In particular, this project would answer the following question. Given a particular two-parameter family of double covers of the circle investigated by M. Misiurewicz and A. Rodrigues, Double standard maps (Commun. in Mathem. Phys. 273, 2007, 37--65.) with one of the parameters fixed, it is known that for the set of the other parameter for which the map is aperiodic this family is conjugated to a map similar to rotation numbers of the circle.
So, given two maps belonging to the double standard family for which we have aperiodic behavior, the objective of this PhD project would be to prove that the conjugacy between these two maps is quasi-symmetric.

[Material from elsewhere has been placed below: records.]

(** The transaction once the users are locked and have their counters. *)
Lemma wp_SetFollow_locked w w1 m u t active key :
  relation_ok (db w) -> ready (db w) u t m -> db w1 = with_stats m (db w) -> grows w w1 ->
  wp (found ← query (fun d => user_follow d !! (u, t));
      match found with
      | None =>
          follow ← create_follow u t (statusFromActive active) (idempotencyKeyPtr (TrimSpace key));
          finish_follow u t follow (if active then 1 else 0)
      | Some follow =>
          if negb (String.eqb (TrimSpace key) "")
             && String.eqb (idempotencyKeyValue (fm_IdempotencyKey follow)) (TrimSpace key) then
            stats ← current_stats u t; mret (follow, stats)
          else
            let f := mkFollowModel (fm_ID follow) (fm_UserID follow) (fm_TargetUserID follow)
              (statusFromActive active) (idempotencyKeyPtr (TrimSpace key)) (fm_CreatedAt follow)
              (fm_UpdatedAt follow) in
            f ← (if negb (fm_Status follow =? statusFromActive active)
                    || negb (String.eqb (idempotencyKeyValue (fm_IdempotencyKey follow)) (TrimSpace key))
                 then save_follow f else mret f);
            finish_follow u t f (if fm_Status follow =? statusFromActive active then 0
                                 else if active then 1 else -1)
      end)
    (fun r w' => (follow_set (db w) u t active (TrimSpace key) r.1 r.2.1 r.2.2 (db w') /\ relation_ok (db w'))
                 /\ grows w w')
    (fun err w' => relation_failure err /\ grows w w') w1.
Proof.
  intros Hok Hrd Hdb Hg.
  apply wp_bind, wp_query; [|intros; auto with store]. intros e.
  replace (user_follow (db w1)) with (user_follow (db w)) by by rewrite Hdb.
  destruct (user_follow (db w) !! (u, t)) as [f|] eqn:Hf.
  - destruct (rk_follow _ Hok _ _ Hf) as (Hk & Hst & Hne).
    destruct (negb _ && _) eqn:Hrep.
    + apply andb_prop in Hrep as [Hk0%negb_true_iff%String.eqb_neq Heq%String.eqb_eq].
      apply wp_bind, wp_current_stats; [|intros; auto with store].
      intros us ts e1 Hus Hts. apply wp_ret. simpl in *. rewrite Hdb in *.
      split; [|auto with store]. split; [|by eapply relation_ok_ready].
      split; simpl; auto; [by exists (user_follow (db w)), m|].
      left. by split_and!.
    + assert (forall o, ~ replayed (db w) u t (TrimSpace key) o) as Hnr.
      { intros o (Ho & Hkn & Hkk). assert (o = f) as -> by congruence.
        apply String.eqb_neq in Hkn. apply String.eqb_eq in Hkk. by rewrite Hkn, Hkk in Hrep. }
      replace (if fm_Status f =? statusFromActive active then 0 else if active then 1 else -1)
        with (b2z active - b2z (is_following (user_follow (db w)) u t)).
      2: { unfold is_following. rewrite Hf. by destruct Hst as [-> | ->], active. }
      cbv zeta. apply wp_bind. destruct (negb _ || _) eqn:Hsave.
      * unfold save_follow. apply wp_bind, wp_time_now. intros now e1 _ _. cbv zeta.
        apply wp_bind, wp_update; [|intros; auto with store]. intros e2. apply wp_ret.
        apply (wp_finish_follow w _ m u t active (TrimSpace key) _ Hok Hrd Hnr); auto with store.
        -- split_and!; simpl; auto using statusFromActive_ok, follow_key_ptr_ne.
        -- simpl. by rewrite Hdb, <-Hk.
      * apply wp_ret. apply orb_false_iff in Hsave as [Hs1%negb_false_iff%Z.eqb_eq
          Hs2%negb_false_iff%String.eqb_eq].
        pose proof (unchanged_follow f key _ Hne Hs2 Hs1) as Hsame. rewrite Hsame.
        apply (wp_finish_follow w _ m u t active (TrimSpace key) _ Hok Hrd Hnr); auto with store.
        -- done.
        -- by apply (f_equal fm_IdempotencyKey) in Hsame.
        -- simpl. rewrite Hdb. destruct (db w). unfold set_user_follow. simpl in *. by rewrite insert_id.
  - unfold create_follow. apply wp_bind, wp_insert_row.
    + intros now e1 _ row ai _.
      assert (forall o, ~ replayed (db w) u t (TrimSpace key) o) as Hnr.
      { intros o (Ho & _). congruence. }
      replace (if active then 1 else 0) with (b2z active - b2z (is_following (user_follow (db w)) u t)).
      2: { unfold is_following. rewrite Hf. by destruct active. }
      apply (wp_finish_follow w _ m u t active (TrimSpace key) _ Hok Hrd Hnr); auto.
      * split_and!; simpl; auto using statusFromActive_ok, follow_key_ptr_ne.
      * simpl. by rewrite Hdb.
      * apply grows_insert_trans. auto with store.
    + intros now e1 row ai. simpl. rewrite Hdb. simpl. by rewrite Hf.
    + auto with store.
Qed.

The main aim of this project would be to provide a proof of this result using only real methods. Note that Rempe-Gillen and van Strien proved density of hyperbolicity in spaces of real transcendental entire functions, bounded on the real line, whose singular set is finite and real and also for transcendental self-maps of the punctured plane which preserve the circle and whose singular set (apart from zero and infinity) is contained in the circle. In particular, they proved density of hyperbolicity in the Arnol'd family of circle maps and its generalizations using techniques from complex analysis.

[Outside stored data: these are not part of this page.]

(* ===== verification/RecommendationRepo.v ===== *)
(** * Recommendation and embedding repositories
    ([internal/infra/persistence/recommendation/gorm.go],
    [internal/infra/persistence/embedding/gorm.go])

    The candidates of a user, the vectors of the videos and of the user's interest, and the
    upsert of a vector. The exposures are in [ExposureRepo.v]. *)
From S2P Require Import Prelude.
From S2P Require Import GoStd.
From S2P Require VideoDomain.
From S2P Require ExposureDomain.
From S2P Require Import EmbeddingDomain.
From S2P Require Import RecommendationDomain.
From S2P Require Import Errors.
From S2P Require Import Models.
From S2P Require Import Store.
From S2P Require Import Paging.
From S2P Require Import Codec.
From S2P Require FeedRepo.

Definition positiveEventWindow : Z := 30 * 24 * hour.

Section RecommendationRepo.
Context `{Collation} `{Codec}.

(** ** Candidates *)

(** [LEFT JOIN exposures AS e ON … WHERE e.video_id IS NULL]. *)
Definition recently_exposed (userID : Z) (since : Time) (d : Tables) (videoID : Z) : bool :=
  match exposures d !! (userID, videoID) with
  | Some x => since <=? xm_LastExposedAt x
  | None => false
  end.

(** [hotScoreExpression] is the feed's; so is the order. *)
Definition candidate_page (userID : Z) (since : Time) (limit : Z) (d : Tables) : list VideoModel :=
  sql_page (FeedRepo.hot_pos d) None limit
    (select_rows (fun v => FeedRepo.basePageQuery v
       && negb (recently_exposed userID since d (vm_ID v))) (video d)).

Definition restore_candidate (d : Tables) (v : VideoModel) : Candidate :=
  RestoreCandidate (vm_ID v) (vm_AuthorID v) float_zero float_zero
    (FeedRepo.hotScoreExpression d v) float_zero "" (FeedRepo.published_at v).

Definition ListCandidatePool (userID limit : Z) : M (list Candidate) :=
  if limit <=? 0 then mret [] else
  now ← time_now;
  query (fun d => restore_candidate d <$>
    candidate_page userID (now - RecentExposureWindow) limit d).

(** ** Vectors *)

Definition decodeVector (content : string) : option (list float64) := json_UnmarshalFloats content.

Definition positiveEventTypes : list string :=
  [ExposureDomain.EventTypePlay; ExposureDomain.EventTypeComplete].

Definition eventWeight (eventType : string) (watchMs : Z) (completed : bool) : float64 :=
  if String.eqb eventType ExposureDomain.EventTypeComplete then float_of_int 3
  else if String.eqb eventType ExposureDomain.EventTypePlay then
    let weight := float_add (float_of_int 1) (float_div (float_of_int watchMs) (float_of_int 30000)) in
    let weight := if float_ltb (float_of_int 2) weight then float_of_int 2 else weight in
    if completed then float_add weight (float_of_int 1) else weight
  else float_of_int 1.

(** The vector of a video under the model of this code. *)
Definition embedding_of (d : Tables) (videoID : Z) : option VideoEmbeddingModel :=
  video_embedding d !! (videoID, collate HashNgramModel).

(** [ORDER BY ev.created_at DESC]; among events of the same time, the newest id first. *)
Definition event_pos (e : ViewEventModel) : Time * Z := (em_CreatedAt e, em_ID e).

Definition interest_events (userID : Z) (since : Time) (d : Tables) : list (string * ViewEventModel) :=
  omap (fun e => (fun b => (bm_EmbeddingJSON b, e)) <$> embedding_of d (em_VideoID e))
    (sql_page event_pos None 200 (select_rows (fun e => (em_UserID e =? userID)
       && (since <=? em_CreatedAt e)
       && existsb (fun t => String.eqb (collate (em_EventType e)) (collate t)) positiveEventTypes
       && bool_decide (is_Some (embedding_of d (em_VideoID e)))) (video_view_events d))).

(** The body of the loop over the rows: the weighted sum and the total weight. *)
Definition add_interest (acc : list float64 * float64) (row : string * ViewEventModel)
    : list float64 * float64 :=
  let '(sum, totalWeight) := acc in
  let '(embeddingJSON, e) := row in
  match decodeVector embeddingJSON with
  | None | Some [] => acc
  | Some vector =>
      let sum := match sum with [] => (fun _ => float_zero) <$> vector | _ => sum end in
      if negb (Nat.eqb (length vector) (length sum)) then (sum, totalWeight)
      else
        let weight := eventWeight (em_EventType e) (em_WatchMs e) (em_Completed e) in
        (zip_with (fun s x => float_add s (float_mul x weight)) sum vector,
         float_add totalWeight weight)
  end.

Definition LoadUserInterestVector (userID : Z) : M (option (list float64)) :=
  now ← time_now;
  rows ← query (interest_events userID (now - positiveEventWindow));
  let '(sum, totalWeight) := foldl add_interest ([], float_zero) rows in
  if bool_decide (sum = []) || float_eqb totalWeight float_zero then mret None
  else mret (Some ((fun s => float_div s totalWeight) <$> sum)).

Definition LoadVideoVectors (videoIDs : list Z) : M (gmap Z (list float64)) :=
  match videoIDs with
  | [] => mret ∅
  | _ =>
      models ← query (fun d => select_rows (fun b => FeedRepo.in_ids videoIDs (bm_VideoID b)
        && String.eqb (collate (bm_Model b)) (collate HashNgramModel)) (video_embedding d));
      mret (foldl (fun vectors b => match decodeVector (bm_EmbeddingJSON b) with
              | Some vector => <[bm_VideoID b := vector]> vectors
              | None => vectors
              end) ∅ models)
  end.

(** [INSERT … ON DUPLICATE KEY UPDATE]: the key is the pair of video and model. *)
Definition merge_embedding (e : VideoEmbedding) (now : Time) (old : option VideoEmbeddingModel)
    : VideoEmbeddingModel :=
  match old with
  | None => mkVideoEmbeddingModel (ve_VideoID e) (ve_Model e) (ve_Dimension e)
              (ve_EmbeddingJSON e) (ve_TextHash e) now now
  | Some b => mkVideoEmbeddingModel (bm_VideoID b) (bm_Model b) (ve_Dimension e)
                (ve_EmbeddingJSON e) (ve_TextHash e) (bm_CreatedAt b) now
  end.

Definition SaveVideoEmbedding (e : VideoEmbedding) : M unit :=
  now ← time_now;
  update (fun d =>
    let key := (ve_VideoID e, collate (ve_Model e)) in
    set_video_embedding <[key := merge_embedding e now (video_embedding d !! key)]> d).

Definition FindVideoEmbedding (videoID : Z) (model : string) : M (option VideoEmbedding) :=
  found ← query (fun d => video_embedding d !! (videoID, collate model));
  mret ((fun b => RestoreVideoEmbedding (bm_VideoID b) (bm_Model b) (bm_Dimension b)
    (bm_EmbeddingJSON b) (bm_TextHash b) (bm_CreatedAt b) (bm_UpdatedAt b)) <$> found).

(** ** Every vector is stored under its key *)

Definition embeddings_ok (d : Tables) : Prop :=
  map_Forall (fun k b => k = (bm_VideoID b, collate (bm_Model b))) (video_embedding d).

(** The row is the vector's, everything else stays; a call that fails changes nothing. *)
Definition embedding_saved (e : VideoEmbedding) (d d' : Tables) : Prop :=
  exists now, d' = set_video_embedding <[(ve_VideoID e, collate (ve_Model e)) :=
    merge_embedding e now (video_embedding d !! (ve_VideoID e, collate (ve_Model e)))]> d.

Lemma wp_SaveVideoEmbedding e w :
  wp (SaveVideoEmbedding e) (fun _ w' => embedding_saved e (db w) (db w') /\ grows w w')
    (fun _ w' => db w' = db w /\ grows w w') w.
Proof.
  apply wp_bind, wp_time_now. intros now env _ _. apply wp_update.
  - intros env'. split; [|auto with store]. by exists now.
  - intros t env'. simpl. auto with store.
Qed.

Lemma embedding_saved_ok e d d' : embeddings_ok d -> embedding_saved e d d' -> embeddings_ok d'.
Proof.
  intros Hd [now ->]. unfold embeddings_ok. simpl. apply map_Forall_insert_2; [|done].
  unfold merge_embedding. destruct (video_embedding d !! _) as [b|] eqn:Hb; [|done].
  exact (Hd _ _ Hb).
Qed.

(** The loop of [LoadVideoVectors] over rows that agree on each video. *)
Lemma foldl_vectors (f : VideoEmbeddingModel -> option (list float64)) l (acc : gmap Z (list float64)) v x :
  (forall a b, a ∈ l -> b ∈ l -> bm_VideoID a = bm_VideoID b -> f a = f b) ->
  foldl (fun vectors b => match f b with Some y => <[bm_VideoID b := y]> vectors | None => vectors end) acc l !! v
    = Some x <->
  (exists b, b ∈ l /\ bm_VideoID b = v /\ f b = Some x) \/
  (acc !! v = Some x /\ forall b, b ∈ l -> bm_VideoID b = v -> f b = None).
Proof.
  revert acc. induction l as [|b l IH]; intros acc Hu; simpl; [set_solver|].
  setoid_rewrite elem_of_cons in Hu. rewrite IH by eauto. setoid_rewrite elem_of_cons.
  destruct (f b) as [y|] eqn:Hy; [|naive_solver].
  destruct (decide (bm_VideoID b = v)) as [<-|Hv].
  - rewrite lookup_insert_eq. split.
    + intros [(o & Ho & E & Hx)|[[= ->] Hn]]; left; [by exists o; auto|by exists b; auto].
    + intros [(o & Ho & E & Hx)|[_ Hn]]; [|by rewrite Hn in Hy; auto].
      destruct (decide (Exists (fun o => bm_VideoID o = bm_VideoID b) l)) as [(a & Ha & E')%Exists_exists|Hno].
      * left. exists a. split_and!; [done|done|]. rewrite <-Hx. apply Hu; [by right|done|congruence].
      * right. assert (o = b) as ->.
        { destruct Ho as [|Ho]; [done|]. destruct Hno. apply Exists_exists. eauto. }
        split; [congruence|]. intros a Ha E'. destruct Hno. apply Exists_exists. eauto.
  - rewrite lookup_insert_ne by done. naive_solver.
Qed.

Definition vector_of (d : Tables) (videoID : Z) : option (list float64) :=
  embedding_of d videoID ≫= fun b => decodeVector (bm_EmbeddingJSON b).

(** The vectors that are loaded are those of the rows of the videos. *)
Lemma wp_LoadVideoVectors ids w :
  embeddings_ok (db w) ->
  wp (LoadVideoVectors ids)
    (fun vectors w' => db w' = db w /\ forall v, vectors !! v = if FeedRepo.in_ids ids v then vector_of (db w) v else None)
    (fun _ w' => db w' = db w) w.
Proof.
  intros Hok. unfold LoadVideoVectors. destruct ids as [|i ids].
  { apply wp_ret. split; [done|]. intros v. by rewrite lookup_empty. }
  apply wp_bind, wp_query; [|done]. intros e. apply wp_ret. split; [done|]. intros v.
  set (rows := select_rows _ _).
  assert (forall b, b ∈ rows <-> FeedRepo.in_ids (i :: ids) (bm_VideoID b) = true /\ embedding_of (db w) (bm_VideoID b) = Some b) as Hrows.
  { intros b. unfold rows, embedding_of. rewrite elem_of_select_rows. split.
    - intros (k & Hk & [Hin Hm%String.eqb_eq]%andb_true_iff). split; [done|].
      pose proof (Hok _ _ Hk) as E. simpl in E. by rewrite <-Hm, <-E.
    - intros [Hin Hb]. eexists. split; [exact Hb|]. rewrite Hin. apply Hok in Hb as [= <-].
      exact (String.eqb_refl _). }
  apply option_eq. intros x. rewrite foldl_vectors, lookup_empty.
  2: { intros a b [_ Ha]%Hrows [_ Hb]%Hrows E. congruence. }
  unfold vector_of. split.
  - intros [(b & [Hin Hb]%Hrows & <- & Hx)|[[=] _]]. by rewrite Hin, Hb.
  - destruct (FeedRepo.in_ids (i :: ids) v) eqn:Hin; [|done]. intros (b & Hb & Hx)%bind_Some. left. exists b.
    pose proof (Hok _ _ Hb) as [= E _]. subst v. split_and!; [by apply Hrows|done|done].
Qed.

(** ** What the queries return *)

(** A candidate is a published video the user has not been shown since. *)
Lemma elem_of_candidate_page u since limit d v :
  v ∈ candidate_page u since limit d ->
  (exists k, video d !! k = Some v) /\ FeedRepo.basePageQuery v = true /\
  recently_exposed u since d (vm_ID v) = false.
Proof.
  intros (Hv & _)%elem_of_sql_page. apply elem_of_select_rows in Hv as (k & Hk & [Hb Hr]%andb_true_iff).
  apply negb_true_iff in Hr. split_and!; [by exists k|done|done].
Qed.

End RecommendationRepo.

The main aim of this PhD project would be the use of techniques from real analysis and would probably lead to the development of new techniques in the field.
The student's role would be to prove theorems related to quasi symmetric conjugacy of a specific one dimensional function with the help and guidance of the supervisor. The student would initially need to study the background material to one-dimensional dynamics and in particular my joint work with Michal Misiurewicz on double standard maps. They would then have to study quasi-symmetric conjugacy both on the real line and on the circle for functions known in the literature.

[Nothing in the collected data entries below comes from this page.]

(* ===== verification/Edge.v ===== *)
(** * What the handlers of the main package share

    [main.go], [config.go], [resilience.go] ([withRedis], [dbSlot]), [auth.go] (tokens,
    cookies, sessions, rate limits), [session_cache.go] (as one request runs it; the
    interleavings are in [SessionCache]) and the invalidations of [cache.go].

    A handler is a computation that always answers: a [Response]. The cookies of a response
    are what the client holds after all its Set-Cookie headers. The JSON body of a request is
    what gin binds to the struct of the handler, [None] if it refuses. *)
From S2P Require Import Prelude.
From S2P Require Import GoStd.
From S2P Require Import GoConv.
From S2P Require Import GoHash.
From S2P Require Import Errors.
From S2P Require Import Models.
From S2P Require Import Redis.
From S2P Require Import Store.
From S2P Require Import RedisClient.
From S2P Require Import Views.
From S2P Require Resilience.
From S2P Require SessionCache.

(** ** Requests and responses *)

Inductive cookies := KeepCookies | SetTokens (access refresh : string) | ClearCookies.

(** The rows of the pages of [admin.go]. *)
Record adminUser := mkAdminUser {
  au_ID : Z; au_Username : string; au_Bio : string; au_AvatarURL : string; au_Role : string;
  au_Status : Z; au_CreatedAt : Time; au_VideoCount : Z }.

Record adminVideo := mkAdminVideo {
  av_ID : Z; av_UserID : Z; av_Username : string; av_Title : string; av_Description : string;
  av_Status : Z; av_PlayURL : string; av_CoverURL : string; av_Size : Z; av_LikesCount : Z;
  av_CommentsCount : Z; av_CreatedAt : Time }.

Record adminCounts := mkAdminCounts {
  ao_Users : Z; ao_DisabledUsers : Z; ao_Videos : Z; ao_PublishedVideos : Z; ao_OfflineVideos : Z;
  ao_MediaBytes : Z }.

(** The values the handlers marshal. A [User] goes out without its password hash. *)
Inductive Body :=
  | BError (code : string)
  | BOk
  | BReauthenticate (b : bool)
  | BUser (u : UserView)
  | BMe (u : UserView) (isAdmin : bool)
  | BProfile (u : UserView) (videos followers following likes : Z)
  | BUsers (l : list UserView)
  | BVideo (v : VideoView)
  | BVideos (l : list VideoView)
  | BComments (l : list CommentView)
  | BNotifications (l : list NotificationView)
  | BMessage (m : DirectMessageModel)
  | BMessages (l : list DirectMessageModel)
  | BFlag (name : string) (b : bool)
  | BCount (n : Z)
  | BUpload (id : string)
  | BUploaded (indices : list Z) (completed published : bool)
  | BURL (url : string)
  | BCover (id : string)
  | BVideoPage (items : list VideoView) (nextCursor : string)
  | BAction (liked favorited : bool) (likesCount favoritesCount : Z)
  | BComment (c : CommentView)
  | BOverview (c : adminCounts)
  | BAdminUsers (items : list adminUser) (total page pageSize : Z)
  | BAdminVideos (items : list adminVideo) (total page pageSize : Z).

Record Response := mkResponse {
  rs_Status : Z;
  rs_Body : Body;
  rs_Cookies : cookies;
  rs_Headers : list (string * string);
}.

Definition errorJSON (status : Z) (code : string) : Response :=
  mkResponse status (BError code) KeepCookies [].

Definition JSON (status : Z) (body : Body) : Response := mkResponse status body KeepCookies [].

Definition with_cookies (c : cookies) (r : Response) : Response :=
  mkResponse (rs_Status r) (rs_Body r) c (rs_Headers r).

Definition with_header (name value : string) (r : Response) : Response :=
  mkResponse (rs_Status r) (rs_Body r) (rs_Cookies r) ((name, value) :: rs_Headers r).

(** What a handler reads of the headers of a request. *)
Record Request := mkRequest {
  rq_Authorization : string;
  rq_Access : option string;     (* the cookie owlet_access *)
  rq_Refresh : option string;    (* the cookie owlet_refresh *)
  rq_ClientIP : string;
}.

Record tokenClaims := mkClaims {
  tc_Kind : string;
  tc_SessionID : string;
  tc_Subject : string;
  tc_IssuedAt : Time;
  tc_ExpiresAt : Time;
  tc_ID : string;
}.

(** The JWT library: signing with HS256, and parsing at a time with a valid HS256 signature
    and an expiration that has not passed. *)
Class JWT := {
  SignedString : string -> tokenClaims -> option string;
  ParseWithClaims : string -> Time -> string -> option tokenClaims;
}.

Record Config := mkConfig {
  cf_JWTSecret : string;
  cf_MaxMediaBytes : Z;
  cf_RedisTimeout : Z;
  cf_DBTimeout : Z;
  cf_DataDir : string;
}.

(** [paramID] of [social.go]. *)
Definition paramID (param : string) : option Z :=
  match ParseUint param with
  | Some id => if id =? 0 then None else Some id
  | None => None
  end.

(** [shaHex] of [main.go]. *)
Definition shaHex (s : string) : string := hex_EncodeToString (sha256_sum s).

(** [strings.EqualFold(s, "Bearer")]: the letters of the word have no other foldings. *)
Definition is_bearer (s : string) : bool := String.eqb (ToLower s) "bearer".

Definition accessCredential (rq : Request) : option string :=
  if String.eqb (rq_Authorization rq) "" then rq_Access rq else
  match Fields (rq_Authorization rq) with
  | [a; b] => if is_bearer a then Some b else Some ""%string
  | _ => Some ""%string
  end.

(** ** Redis behind the circuit breaker *)

Definition errBusy : error := EMain "service_busy".
Definition errRedisOpen : error := EMain "redis_circuit_open".
Definition errInvalidSession : error := EMain "invalid_session".

Definition breaker_allow (now : Time) : M bool := fun w =>
  let p := process w in
  let '(ok, b) := Resilience.Breaker.allow (breaker p) now in
  (inr ok, with_process w (mkProcess b (local_videos p) (limiter p))).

The student will acquire expertise in the area of Dynamical Systems, in particular in the study of low-dimensional systems. They will also participate in 100 hours of taught courses, either at the University of Exeter or in the MAGIC programme. This will allow the student at the end of the PhD to pursue an academic career in Mathematics with a strong background in Analysis, Topology and Dynamical Systems (pure Mathematics).
3.5 year studentship: UK/EU tuition fees and an annual maintenance allowance at current Research Council rate. Current rate of £14,296 per year.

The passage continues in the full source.